Every entry should be returned exactly. Omit none of them.

- EXERCISE DATA:

· · · · ·

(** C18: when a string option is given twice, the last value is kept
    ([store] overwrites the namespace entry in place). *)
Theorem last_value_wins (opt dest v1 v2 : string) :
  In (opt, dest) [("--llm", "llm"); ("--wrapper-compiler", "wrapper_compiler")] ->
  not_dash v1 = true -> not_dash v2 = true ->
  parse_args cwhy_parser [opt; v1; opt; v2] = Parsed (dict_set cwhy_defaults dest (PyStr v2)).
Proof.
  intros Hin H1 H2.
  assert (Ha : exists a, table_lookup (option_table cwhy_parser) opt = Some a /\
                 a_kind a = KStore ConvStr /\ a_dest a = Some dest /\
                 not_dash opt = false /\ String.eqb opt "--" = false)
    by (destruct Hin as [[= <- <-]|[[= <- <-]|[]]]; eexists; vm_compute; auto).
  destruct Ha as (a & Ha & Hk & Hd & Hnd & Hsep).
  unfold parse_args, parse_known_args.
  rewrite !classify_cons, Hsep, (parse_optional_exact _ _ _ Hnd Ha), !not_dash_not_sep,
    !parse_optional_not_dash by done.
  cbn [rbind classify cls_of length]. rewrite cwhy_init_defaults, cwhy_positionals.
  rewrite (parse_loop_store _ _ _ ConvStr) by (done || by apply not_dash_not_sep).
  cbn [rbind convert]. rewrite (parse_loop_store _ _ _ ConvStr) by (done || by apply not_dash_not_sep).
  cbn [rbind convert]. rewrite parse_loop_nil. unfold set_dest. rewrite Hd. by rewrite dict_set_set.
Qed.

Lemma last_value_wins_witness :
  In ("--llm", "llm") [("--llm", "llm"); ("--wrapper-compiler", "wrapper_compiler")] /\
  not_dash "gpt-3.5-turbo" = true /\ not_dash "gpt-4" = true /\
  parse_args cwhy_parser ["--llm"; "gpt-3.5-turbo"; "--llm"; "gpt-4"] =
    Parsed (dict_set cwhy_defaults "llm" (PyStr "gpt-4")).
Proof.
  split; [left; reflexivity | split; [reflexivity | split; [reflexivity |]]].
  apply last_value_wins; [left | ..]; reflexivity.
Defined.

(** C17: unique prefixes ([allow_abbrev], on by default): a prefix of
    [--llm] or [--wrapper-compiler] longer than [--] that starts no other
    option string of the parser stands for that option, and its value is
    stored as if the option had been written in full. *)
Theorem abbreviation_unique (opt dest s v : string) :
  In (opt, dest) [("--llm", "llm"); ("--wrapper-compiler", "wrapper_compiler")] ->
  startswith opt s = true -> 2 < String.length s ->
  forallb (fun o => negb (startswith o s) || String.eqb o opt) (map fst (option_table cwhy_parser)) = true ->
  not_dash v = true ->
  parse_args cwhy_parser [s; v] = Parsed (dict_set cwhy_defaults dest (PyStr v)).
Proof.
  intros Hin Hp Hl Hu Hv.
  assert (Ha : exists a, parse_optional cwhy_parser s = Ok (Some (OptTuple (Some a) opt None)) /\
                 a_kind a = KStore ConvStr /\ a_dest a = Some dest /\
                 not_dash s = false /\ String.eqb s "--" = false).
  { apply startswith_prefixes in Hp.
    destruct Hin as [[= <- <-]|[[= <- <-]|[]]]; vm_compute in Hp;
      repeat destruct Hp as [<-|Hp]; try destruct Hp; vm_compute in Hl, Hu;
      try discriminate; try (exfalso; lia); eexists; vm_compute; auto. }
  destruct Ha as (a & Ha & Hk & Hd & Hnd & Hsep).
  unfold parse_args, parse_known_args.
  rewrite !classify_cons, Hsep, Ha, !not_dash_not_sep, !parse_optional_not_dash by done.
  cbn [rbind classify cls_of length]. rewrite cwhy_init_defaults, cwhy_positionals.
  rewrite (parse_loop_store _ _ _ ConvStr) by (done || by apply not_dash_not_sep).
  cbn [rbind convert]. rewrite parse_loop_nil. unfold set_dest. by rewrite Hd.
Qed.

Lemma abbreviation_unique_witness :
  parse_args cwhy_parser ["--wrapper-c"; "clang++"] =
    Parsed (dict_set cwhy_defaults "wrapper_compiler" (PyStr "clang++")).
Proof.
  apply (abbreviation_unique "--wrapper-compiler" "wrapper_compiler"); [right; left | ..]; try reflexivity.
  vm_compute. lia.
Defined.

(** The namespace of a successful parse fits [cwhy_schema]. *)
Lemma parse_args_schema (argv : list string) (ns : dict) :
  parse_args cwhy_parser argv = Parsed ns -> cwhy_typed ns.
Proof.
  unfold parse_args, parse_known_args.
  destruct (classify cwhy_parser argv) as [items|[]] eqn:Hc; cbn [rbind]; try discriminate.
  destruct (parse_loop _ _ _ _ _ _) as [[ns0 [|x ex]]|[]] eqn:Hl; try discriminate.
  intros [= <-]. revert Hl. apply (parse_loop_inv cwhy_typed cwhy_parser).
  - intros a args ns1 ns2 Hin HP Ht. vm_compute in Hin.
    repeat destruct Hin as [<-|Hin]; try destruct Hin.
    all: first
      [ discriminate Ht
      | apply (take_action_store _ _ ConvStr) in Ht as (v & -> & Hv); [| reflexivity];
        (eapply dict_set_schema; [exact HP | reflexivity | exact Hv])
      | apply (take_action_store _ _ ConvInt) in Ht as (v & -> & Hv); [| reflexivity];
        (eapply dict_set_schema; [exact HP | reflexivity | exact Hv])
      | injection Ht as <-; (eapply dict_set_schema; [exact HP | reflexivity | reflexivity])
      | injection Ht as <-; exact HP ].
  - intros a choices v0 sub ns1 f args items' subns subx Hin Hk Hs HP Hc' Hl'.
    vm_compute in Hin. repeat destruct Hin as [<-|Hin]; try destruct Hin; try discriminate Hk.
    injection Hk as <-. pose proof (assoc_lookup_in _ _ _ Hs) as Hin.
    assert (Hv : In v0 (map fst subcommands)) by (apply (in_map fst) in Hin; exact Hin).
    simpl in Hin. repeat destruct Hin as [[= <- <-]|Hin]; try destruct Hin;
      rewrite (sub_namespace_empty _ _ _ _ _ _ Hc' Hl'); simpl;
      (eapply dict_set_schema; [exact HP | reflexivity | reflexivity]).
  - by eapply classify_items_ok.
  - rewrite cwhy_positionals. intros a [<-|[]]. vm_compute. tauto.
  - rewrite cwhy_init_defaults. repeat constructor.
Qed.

· · · · ·

- OUTPUT OF THE TASK:
(** C18: when a string option is given twice, the last value is kept
    ([store] overwrites the namespace entry in place). *)
Theorem last_value_wins (opt dest v1 v2 : string) :
  In (opt, dest) [("--llm", "llm"); ("--wrapper-compiler", "wrapper_compiler")] ->
  not_dash v1 = true -> not_dash v2 = true ->
  parse_args cwhy_parser [opt; v1; opt; v2] = Parsed (dict_set cwhy_defaults dest (PyStr v2)).
Proof.
  intros Hin H1 H2.
  assert (Ha : exists a, table_lookup (option_table cwhy_parser) opt = Some a /\
                 a_kind a = KStore ConvStr /\ a_dest a = Some dest /\
                 not_dash opt = false /\ String.eqb opt "--" = false)
    by (destruct Hin as [[= <- <-]|[[= <- <-]|[]]]; eexists; vm_compute; auto).
  destruct Ha as (a & Ha & Hk & Hd & Hnd & Hsep).
  unfold parse_args, parse_known_args.
  rewrite !classify_cons, Hsep, (parse_optional_exact _ _ _ Hnd Ha), !not_dash_not_sep,
    !parse_optional_not_dash by done.
  cbn [rbind classify cls_of length]. rewrite cwhy_init_defaults, cwhy_positionals.
  rewrite (parse_loop_store _ _ _ ConvStr) by (done || by apply not_dash_not_sep).
  cbn [rbind convert]. rewrite (parse_loop_store _ _ _ ConvStr) by (done || by apply not_dash_not_sep).
  cbn [rbind convert]. rewrite parse_loop_nil. unfold set_dest. rewrite Hd. by rewrite dict_set_set.
Qed.

Lemma last_value_wins_witness :
  In ("--llm", "llm") [("--llm", "llm"); ("--wrapper-compiler", "wrapper_compiler")] /\
  not_dash "gpt-3.5-turbo" = true /\ not_dash "gpt-4" = true /\
  parse_args cwhy_parser ["--llm"; "gpt-3.5-turbo"; "--llm"; "gpt-4"] =
    Parsed (dict_set cwhy_defaults "llm" (PyStr "gpt-4")).
Proof.
  split; [left; reflexivity | split; [reflexivity | split; [reflexivity |]]].
  apply last_value_wins; [left | ..]; reflexivity.
Defined.

(** C17: unique prefixes ([allow_abbrev], on by default): a prefix of
    [--llm] or [--wrapper-compiler] longer than [--] that starts no other
    option string of the parser stands for that option, and its value is
    stored as if the option had been written in full. *)
Theorem abbreviation_unique (opt dest s v : string) :
  In (opt, dest) [("--llm", "llm"); ("--wrapper-compiler", "wrapper_compiler")] ->
  startswith opt s = true -> 2 < String.length s ->
  forallb (fun o => negb (startswith o s) || String.eqb o opt) (map fst (option_table cwhy_parser)) = true ->
  not_dash v = true ->
  parse_args cwhy_parser [s; v] = Parsed (dict_set cwhy_defaults dest (PyStr v)).
Proof.
  intros Hin Hp Hl Hu Hv.
  assert (Ha : exists a, parse_optional cwhy_parser s = Ok (Some (OptTuple (Some a) opt None)) /\
                 a_kind a = KStore ConvStr /\ a_dest a = Some dest /\
                 not_dash s = false /\ String.eqb s "--" = false).
  { apply startswith_prefixes in Hp.
    destruct Hin as [[= <- <-]|[[= <- <-]|[]]]; vm_compute in Hp;
      repeat destruct Hp as [<-|Hp]; try destruct Hp; vm_compute in Hl, Hu;
      try discriminate; try (exfalso; lia); eexists; vm_compute; auto. }
  destruct Ha as (a & Ha & Hk & Hd & Hnd & Hsep).
  unfold parse_args, parse_known_args.
  rewrite !classify_cons, Hsep, Ha, !not_dash_not_sep, !parse_optional_not_dash by done.
  cbn [rbind classify cls_of length]. rewrite cwhy_init_defaults, cwhy_positionals.
  rewrite (parse_loop_store _ _ _ ConvStr) by (done || by apply not_dash_not_sep).
  cbn [rbind convert]. rewrite parse_loop_nil. unfold set_dest. by rewrite Hd.
Qed.

Lemma abbreviation_unique_witness :
  parse_args cwhy_parser ["--wrapper-c"; "clang++"] =
    Parsed (dict_set cwhy_defaults "wrapper_compiler" (PyStr "clang++")).
Proof.
  apply (abbreviation_unique "--wrapper-compiler" "wrapper_compiler"); [right; left | ..]; try reflexivity.
  vm_compute. lia.
Defined.

(** The namespace of a successful parse fits [cwhy_schema]. *)
Lemma parse_args_schema (argv : list string) (ns : dict) :
  parse_args cwhy_parser argv = Parsed ns -> cwhy_typed ns.
Proof.
  unfold parse_args, parse_known_args.
  destruct (classify cwhy_parser argv) as [items|[]] eqn:Hc; cbn [rbind]; try discriminate.
  destruct (parse_loop _ _ _ _ _ _) as [[ns0 [|x ex]]|[]] eqn:Hl; try discriminate.
  intros [= <-]. revert Hl. apply (parse_loop_inv cwhy_typed cwhy_parser).
  - intros a args ns1 ns2 Hin HP Ht. vm_compute in Hin.
    repeat destruct Hin as [<-|Hin]; try destruct Hin.
    all: first
      [ discriminate Ht
      | apply (take_action_store _ _ ConvStr) in Ht as (v & -> & Hv); [| reflexivity];
        (eapply dict_set_schema; [exact HP | reflexivity | exact Hv])
      | apply (take_action_store _ _ ConvInt) in Ht as (v & -> & Hv); [| reflexivity];
        (eapply dict_set_schema; [exact HP | reflexivity | exact Hv])
      | injection Ht as <-; (eapply dict_set_schema; [exact HP | reflexivity | reflexivity])
      | injection Ht as <-; exact HP ].
  - intros a choices v0 sub ns1 f args items' subns subx Hin Hk Hs HP Hc' Hl'.
    vm_compute in Hin. repeat destruct Hin as [<-|Hin]; try destruct Hin; try discriminate Hk.
    injection Hk as <-. pose proof (assoc_lookup_in _ _ _ Hs) as Hin.
    assert (Hv : In v0 (map fst subcommands)) by (apply (in_map fst) in Hin; exact Hin).
    simpl in Hin. repeat destruct Hin as [[= <- <-]|Hin]; try destruct Hin;
      rewrite (sub_namespace_empty _ _ _ _ _ _ Hc' Hl'); simpl;
      (eapply dict_set_schema; [exact HP | reflexivity | reflexivity]).
  - by eapply classify_items_ok.
  - rewrite cwhy_positionals. intros a [<-|[]]. vm_compute. tauto.
  - rewrite cwhy_init_defaults. repeat constructor.
Qed.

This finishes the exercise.